Clearside outlines Zuprata development plans
Clearside Biomedical (NASDAQ:CLSD) has outlined development plans for its Zuprata proprietary form of the corticosteroid triamcinolone, acetonide, for the treatment of macular edema associated with non-infectious uveitis, macular edema associated with retinal vein occlusion (RVO) and diabetic macular edema (DME).
In the third quarter report, CEO, Daniel White, said Clearside is continuing to enroll patients in PEACHTREE, its Phase 3 trial of suprachoroidal Zuprata in macular edema associated with non-infectious uveitis.
The six-month pivotal trial is expected to enroll approximately 150 patients, with approximately 90 patients randomized into an active treatment arm to receive suprachoroidal Zuprata and approximately 60 patients randomized into a control arm to receive a sham suprachoroidal procedure with no drug administered.

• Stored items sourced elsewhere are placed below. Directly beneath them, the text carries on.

(** * h5p-audio-recorder: the capture controller of [src/components/Recorder.js]

    A shallow embedding of the [Recorder] class together with the part of
    the host it talks to (ECMAScript promises and their microtask queue,
    the encoder worker's message channel, the event dispatcher it inherits
    from, the media-capture platform).  State is threaded explicitly: every
    method is a function on a [World], and the externally visible actions
    are appended, in program order, to the world's [log]. *)

From Stdlib Require Import String ZArith Lia Bool.
From stdpp Require Import base list.

Local Open Scope string_scope.
Local Open Scope list_scope.
#[local] Set Warnings "-register-all".

(** ** JavaScript values *)

Module JS.

(** The values the recorder handles.  An object carries its own properties
    and its prototype; [VStream], [VBlob] and [VObjectURL] stand for the
    host objects [MediaStream], [Blob] and the string returned by
    [URL.createObjectURL]. *)
Inductive JSVal : Type :=
| VUndefined
| VNull
| VBool (b : bool)
| VString (s : string)
| VFunction (name : string)
| VObject (own : list (string * JSVal)) (proto : JSVal)
| VStream (id : nat)
| VBlob (id : nat)
| VObjectURL (id : nat).

(** ToBoolean: [undefined], [null], [false] and the empty string are falsy,
    everything else is truthy. *)
Definition to_boolean (v : JSVal) : bool :=
  match v with
  | VUndefined | VNull => false
  | VBool b => b
  | VString s => negb (String.eqb s "")
  | _ => true
  end.

(** [v === undefined] *)
Definition is_undefined (v : JSVal) : bool :=
  match v with VUndefined => true | _ => false end.

Definition is_boolean (v : JSVal) : bool :=
  match v with VBool _ => true | _ => false end.

Definition is_string (v : JSVal) : bool :=
  match v with VString _ => true | _ => false end.

Fixpoint assoc (k : string) (l : list (string * JSVal)) : option JSVal :=
  match l with
  | [] => None
  | (k', v) :: l' => if String.eqb k k' then Some v else assoc k l'
  end.

(** [o[k]]: own properties first, then the prototype chain; a property that
    is found nowhere reads as [undefined]. *)
Fixpoint get_prop (o : JSVal) (k : string) : JSVal :=
  match o with
  | VObject own proto =>
      match assoc k own with
      | Some v => v
      | None => get_prop proto k
      end
  | _ => VUndefined
  end.

(** [Object.prototype], which every object literal inherits from.  Its
    [__proto__] accessor yields the receiver's prototype; it is represented
    by an object, of which only the truthiness matters here. *)
Definition Object_prototype : JSVal :=
  VObject
    [ ("constructor", VFunction "Object");
      ("hasOwnProperty", VFunction "hasOwnProperty");
      ("isPrototypeOf", VFunction "isPrototypeOf");
      ("propertyIsEnumerable", VFunction "propertyIsEnumerable");
      ("toLocaleString", VFunction "toLocaleString");
      ("toString", VFunction "toString");
      ("valueOf", VFunction "valueOf");
      ("__defineGetter__", VFunction "__defineGetter__");
      ("__defineSetter__", VFunction "__defineSetter__");
      ("__lookupGetter__", VFunction "__lookupGetter__");
      ("__lookupSetter__", VFunction "__lookupSetter__");
      ("__proto__", VObject [] VNull) ]
    VNull.

(** An object literal [{k1: v1, ...}]. *)
Definition literal (own : list (string * JSVal)) : JSVal :=
  VObject own Object_prototype.

(** What this program throws or rejects with: an [Error]-like object of the
    platform (a [DOMException] of [getUserMedia], a [TypeError]), whose
    [name] may be absent, or the record [{code, error}] built by [grabMic]. *)
Inductive JSError : Type :=
| ErrorObj (name : option string)
| GrantFailure (code : JSVal) (error : JSError).

Definition TypeError : JSError := ErrorObj (Some "TypeError").

(** [e.name] *)
Definition error_name (e : JSError) : JSVal :=
  match e with
  | ErrorObj (Some n) => VString n
  | ErrorObj None => VUndefined
  | GrantFailure _ _ => VUndefined
  end.

(** The result of running a piece of code: a value, or an exception. *)
Inductive Completion (A : Type) : Type :=
| Normal (v : A)
| Throw (e : JSError).
Arguments Normal {A} v.
Arguments Throw {A} e.

End JS.
Export JS.

(** ** Data model of the recorder *)

(** [RecorderState] *)
Inductive RecorderState : Type := inactive | recording.

(** The string each state is (the enum's values are the signal names). *)
Definition state_name (s : RecorderState) : string :=
  match s with
  | inactive => "inactive"
  | recording => "recording"
  end.

(** Samples are opaque to the controller; a [Float32Array] is carried as the
    list of its elements' bit patterns. *)
Definition Float32Array : Type := list Z.

(** [this.config] *)
Definition config_bufferLength : Z := 4096.
Definition config_numChannels : Z := 1.

(** What [this.worker.postMessage] is called with. *)
Inductive EncoderMessage : Type :=
| MsgInit (sampleRate : Z) (numChannels : Z)
| MsgRecord (buffer : list Float32Array)
| MsgClear
| MsgExportWav.

Abbreviation PromiseId := nat.

(** The closures of the source, one constructor per arrow function, with the
    variables each one captures. *)
Inductive FulfilHandler : Type :=
| K_gum_then (resolve : PromiseId)   (* grabMic: (stream) => { ...; resolve(); } *)
| K_start_then.                      (* start: () => { this._setState(recording); } *)

Inductive RejectHandler : Type :=
| K_gum_catch (reject : PromiseId)   (* grabMic: (e) => { reject({code, error}); } *)
| K_start_catch.                     (* start: (e) => { this.trigger('blocked'); } *)

Inductive Listener : Type :=
| L_wav_resolve (resolve : PromiseId). (* getWavURL: (e) => { resolve(URL.createObjectURL(e.data)); } *)

(** ** Promises *)

Inductive Outcome : Type :=
| Fulfil (v : JSVal)
| Reject (e : JSError).

(** A reaction is what [then]/[catch] registers: the handlers, and the
    promise that the call returned. *)
Record Reaction : Type := {
  on_fulfilled : option FulfilHandler;
  on_rejected : option RejectHandler;
  derived : PromiseId
}.

Inductive Cell : Type :=
| Pending (reactions : list Reaction)
| Settled (o : Outcome).

Definition Job : Type := (Reaction * Outcome)%type.

(** ** The world *)

(** Externally visible actions, in the order the program performs them. *)
Inductive Effect : Type :=
| Emit (name : string) (data : JSVal)      (* this.trigger(name, data) *)
| Post (m : EncoderMessage)                (* this.worker.postMessage(m) *)
| Once (name : string) (l : Listener)      (* this.once(name, l) *)
| GetUserMedia (g : PromiseId).            (* navigator.mediaDevices.getUserMedia({audio: true}) *)

(** The features of the host the recorder probes and uses. *)
Record Platform : Type := {
  window_AudioContext : JSVal;
  navigator_mediaDevices : JSVal;
  hardware_sampleRate : Z
}.

Record AudioContext : Type := { sampleRate : Z }.

Record World : Type := {
  platform : Platform;
  (* fields of the Recorder instance *)
  audioContext : option AudioContext;  (* with its scriptProcessorNode *)
  state : RecorderState;
  userMedia : option PromiseId;
  stream : JSVal;
  wired : bool;                        (* sourceNode created and connected *)
  (* the host *)
  heap : list Cell;                    (* promises, by identity *)
  jobs : list Job;                     (* the microtask queue *)
  listeners : list (string * Listener);(* one-shot listeners of the dispatcher *)
  object_urls : list nat;              (* blobs that have an object URL *)
  log : list Effect
}.
(** * mkv_m3u8_player: the transcoding pipeline of [server.js]

    A shallow embedding of [analyzeStreams], [isAudioStreamAAC],
    [createHLSForStreams], the multer [filename] callback and the
    [/upload] handler, followed by theorems about the master playlist,
    the ffmpeg commands that are issued and the behaviour on failure.

    The external world (ffprobe, ffmpeg, the file system, the console and
    the HTTP response) is modelled by a trace of events.  The two engines
    are oracles that may answer differently at every call: they see the
    whole history of events so far.  [fs.mkdirSync] and [fs.writeFileSync]
    are taken to succeed; a probe answers with well-formed metadata or
    with an error. *)

From Stdlib Require Import Ascii String List Arith Lia.
From stdpp Require Import base option list strings gmap pretty.

Local Open Scope string_scope.
Local Open Scope list_scope.

(** ** Text helpers *)

(** The double quote and the line feed, as one-character strings. *)
Definition dq : string := String (ascii_of_nat 34) EmptyString.
Definition nl : string := String (ascii_of_nat 10) EmptyString.

(** JavaScript [a === b] on strings. *)
Definition streq (a b : string) : bool := String.eqb a b.

(** [Array.prototype.join]: the elements separated by [sep], nothing
    before the first and nothing after the last. *)
Fixpoint join (sep : string) (l : list string) : string :=
  match l with
  | [] => EmptyString
  | [x] => x
  | x :: rest => x +:+ sep +:+ join sep rest
  end.

(** ** Data model *)

(** One entry of [metadata.streams] as ffprobe reports it. *)
Record Stream := {
  codec_type : string;
  codec_name : string;
  tags : option (gmap string string);
}.

Record Metadata := { md_streams : list Stream }.

(** The inventory built by [analyzeStreams]: container indices per type. *)
Record Streams := {
  video : list nat;
  audio : list nat;
  subtitle : list nat;
}.

(** A fluent-ffmpeg command: the input, the output options in the order
    they were added, and the output file. *)
Record Command := {
  cmd_input : string;
  cmd_options : list string;
  cmd_output : string;
}.

Inductive Error :=
| ProbeError     (* ffprobe called back with [err] *)
| FfmpegError    (* the command emitted 'error' *)
| TypeError.     (* property read on [undefined] *)

Inductive Event :=
| EvProbe (path : string) (ok : bool)
| EvMkdir (path : string)
| EvFfmpeg (cmd : Command) (ok : bool)
| EvWriteFile (path content : string)
| EvLog (msg : string)
| EvConsoleError (e : Error)
| EvJson (message streamUrl : string)
| EvSend (status : nat) (body : string).

(** ** The effect monad

    A computation reads the history of events so far and returns either an
    error (a rejected promise or a thrown exception) or a value, together
    with the events it emitted itself, oldest first. *)

Definition M (A : Type) : Type := list Event → (Error + A) * list Event.

Definition ret {A} (a : A) : M A := λ _, (inr a, []).
Definition throw {A} (e : Error) : M A := λ _, (inl e, []).
Definition emit (ev : Event) : M unit := λ _, (inr tt, [ev]).

Definition bind {A B} (m : M A) (f : A → M B) : M B := λ h,
  match m h with
  | (inl e, t1) => (inl e, t1)
  | (inr a, t1) =>
      match f a (h ++ t1) with
      | (r, t2) => (r, t1 ++ t2)
      end
  end.

(** [try { body } catch (error) { handler }] *)
Definition try_catch {A} (body : M A) (handler : Error → M A) : M A := λ h,
  match body h with
  | (inl e, t1) =>
      match handler e (h ++ t1) with
      | (r, t2) => (r, t1 ++ t2)
      end
  | (inr a, t1) => (inr a, t1)
  end.

Declare Scope js_scope.
Delimit Scope js_scope with js.
Notation "x <- m ;; k" := (bind m (λ x, k))
  (at level 100, m at next level, right associativity) : js_scope.
Notation "m ;; k" := (bind m (λ _, k))
  (at level 100, right associativity) : js_scope.
Local Open Scope js_scope.

(** [for (let i = 0; i < xs.length; i++) { const x = xs[i]; body }] and
    [xs.forEach((x, i) => body)], started at index [i]; [s] is the mutable
    state the body updates. *)
Fixpoint for_indexed {A St} (body : nat → A → St → M St)
    (i : nat) (xs : list A) (s : St) : M St :=
  match xs with
  | [] => ret s
  | x :: rest => s' <- body i x s ;; for_indexed body (S i) rest s'
  end.

(** ** Pure pieces of [server.js] *)

(** Line 20: [Date.now() + '-' + file.originalname]. *)
Definition storage_filename (now : N) (originalname : string) : string :=
  pretty now +:+ "-" +:+ originalname.

(** Lines 38-40, one step of the [forEach]. *)
Definition classify (index : nat) (stream : Stream) (streams : Streams) : Streams :=
  let s1 := if streq (codec_type stream) "video"
            then {| video := video streams ++ [index]; audio := audio streams;
                    subtitle := subtitle streams |}
            else streams in
  let s2 := if streq (codec_type stream) "audio"
            then {| video := video s1; audio := audio s1 ++ [index];
                    subtitle := subtitle s1 |}
            else s1 in
  if streq (codec_type stream) "subtitle"
  then {| video := video s2; audio := audio s2;
          subtitle := subtitle s2 ++ [index] |}
  else s2.

(** Line 53: [streams.find((s, idx) => s.codec_type === 'audio' && idx === streamIndex)]. *)
Fixpoint find_audio_at (streamIndex idx : nat) (l : list Stream) : option Stream :=
  match l with
  | [] => None
  | s :: rest =>
      if streq (codec_type s) "audio" && Nat.eqb idx streamIndex
      then Some s
      else find_audio_at streamIndex (S idx) rest
  end.

(** Lines 53-57: the answer of [isAudioStreamAAC] once the probe succeeded. *)
Definition isAAC_of (metadata : Metadata) (streamIndex : nat) : bool :=
  match find_audio_at streamIndex 0 (md_streams metadata) with
  | None => false
  | Some stream => streq (codec_name stream) "aac"
  end.

(** Line 82. *)
Definition isH264_of (streamInfo : Stream) : bool :=
  streq (codec_name streamInfo) "h264".

(** Line 147. *)
Definition unsupported_subtitle (streamInfo : Stream) : bool :=
  streq (codec_name streamInfo) "hdmv_pgs_subtitle"
  || streq (codec_name streamInfo) "subrip".

(** Lines 116 and 152: [streamInfo?.tags?.language || 'und']; the empty
    string is falsy. *)
Definition language_of (streamInfo : option Stream) : string :=
  match streamInfo with
  | None => "und"
  | Some info =>
      match tags info with
      | None => "und"
      | Some t =>
          match t !! "language" with
          | Some l => if streq l EmptyString then "und" else l
          | None => "und"
          end
      end
  end.

(** Lines 85-92: the command for video stream [i]. *)
Definition video_command (filePath outputPath : string) (i streamIndex : nat)
    (isH264 : bool) : Command :=
  {| cmd_input := filePath;
     cmd_options :=
       [ "-map"; "0:" +:+ pretty streamIndex;
         "-f"; "hls";
         "-hls_time"; "10";
         "-hls_list_size"; "0";
         "-hls_segment_filename"; outputPath +:+ "/video_" +:+ pretty i +:+ "_%03d.ts";
         "-c:v"; if isH264 then "copy" else "libx264" ];
     cmd_output := outputPath +:+ "/video_" +:+ pretty i +:+ ".m3u8" |}.

(** Lines 118-125: the command for audio stream [i]. *)
Definition audio_command (filePath outputPath : string) (i streamIndex : nat)
    (isAAC : bool) : Command :=
  {| cmd_input := filePath;
     cmd_options :=
       [ "-map"; "0:" +:+ pretty streamIndex;
         "-c:a"; if isAAC then "copy" else "aac";
         "-f"; "hls";
         "-hls_time"; "10";
         "-hls_list_size"; "0";
         "-hls_segment_filename"; outputPath +:+ "/audio_" +:+ pretty i +:+ "_%03d.ts" ];
     cmd_output := outputPath +:+ "/audio_" +:+ pretty i +:+ ".m3u8" |}.

(** Lines 154-156: the command for subtitle stream [i]. *)
Definition subtitle_command (filePath outputPath : string) (i streamIndex : nat)
    : Command :=
  {| cmd_input := filePath;
     cmd_options := [ "-map"; "0:" +:+ pretty streamIndex; "-f"; "webvtt" ];
     cmd_output := outputPath +:+ "/sub_" +:+ pretty i +:+ ".vtt" |}.
(** * Autonomous QA Agent: the retrieval-and-validation engine

    A shallow embedding of [backend/rag_engine.py] (class [RAGEngine]) and of
    the [build_knowledge_base] handler of [backend/app.py].

    Conventions of the embedding.
    - A Python [str] is a [string]; a character is a code point below 256, so
      the whitespace and case tables below are Python's restricted to Latin-1.
    - A [dict] with string keys is a [gmap string _]; a [set] of strings is a
      [gset string].
    - A method of the engine is a function [World -> result A * World]: it
      returns a value or raises, and in both cases hands back the state it
      left behind (an exception does not undo assignments made before it).
    - The libraries the engine calls (Chroma, the langchain loaders and
      splitter, BeautifulSoup, the language-model chains) are the fields of
      the class [Providers]; a provider call that the source or its callers
      expect to raise returns a [result]. *)

From Stdlib Require Import ZArith NArith Ascii String.
From stdpp Require Import base option list gmap strings.

Local Open Scope string_scope.

(** ** Python strings *)

Module PyStr.

Definition code (c : ascii) : N := N_of_ascii c.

Clearside also intends to initiate Phase 3 trials of suprachoroidal Zuprata in treating RVO in the first half of 2017.
While Clearside plans to announce detailed information about the Phase 3 RVO program at a later date, Mr. White said the trials are being designed to assess whether suprachoroidal Zuprata in combination with intravitreal aflibercept show superior visual acuity outcomes, compared with monthly injections of intravitreal aflibercept alone.
“We believe that an injection of Zuprata administered to the suprachoroidal space, along with an intravitreal injection of an anti-VEGF agent like aflibercept, has the potential to improve visual outcomes relatively rapidly, as compared to treatment with anti-VEGF monotherapy,” Mr. White added.
In addition, he said Clearside is planning a multi-center, open-label Phase 1/2 trial to evaluate a combination therapy of aflibercept and Zuprata, as well as Zuprata monotherapy, in patients with DME over a six-month evaluation period.
The company expects to enroll the first patient in this trial before the end of 2016.
Regarding wet AMD, Mr. White said Clearside is developing a proprietary suspension formulation of axitinib and has scheduled a pre-IND meeting with the FDA prior to the end of 2016. Following this meeting, the company expects to submit an IND application for axitinib.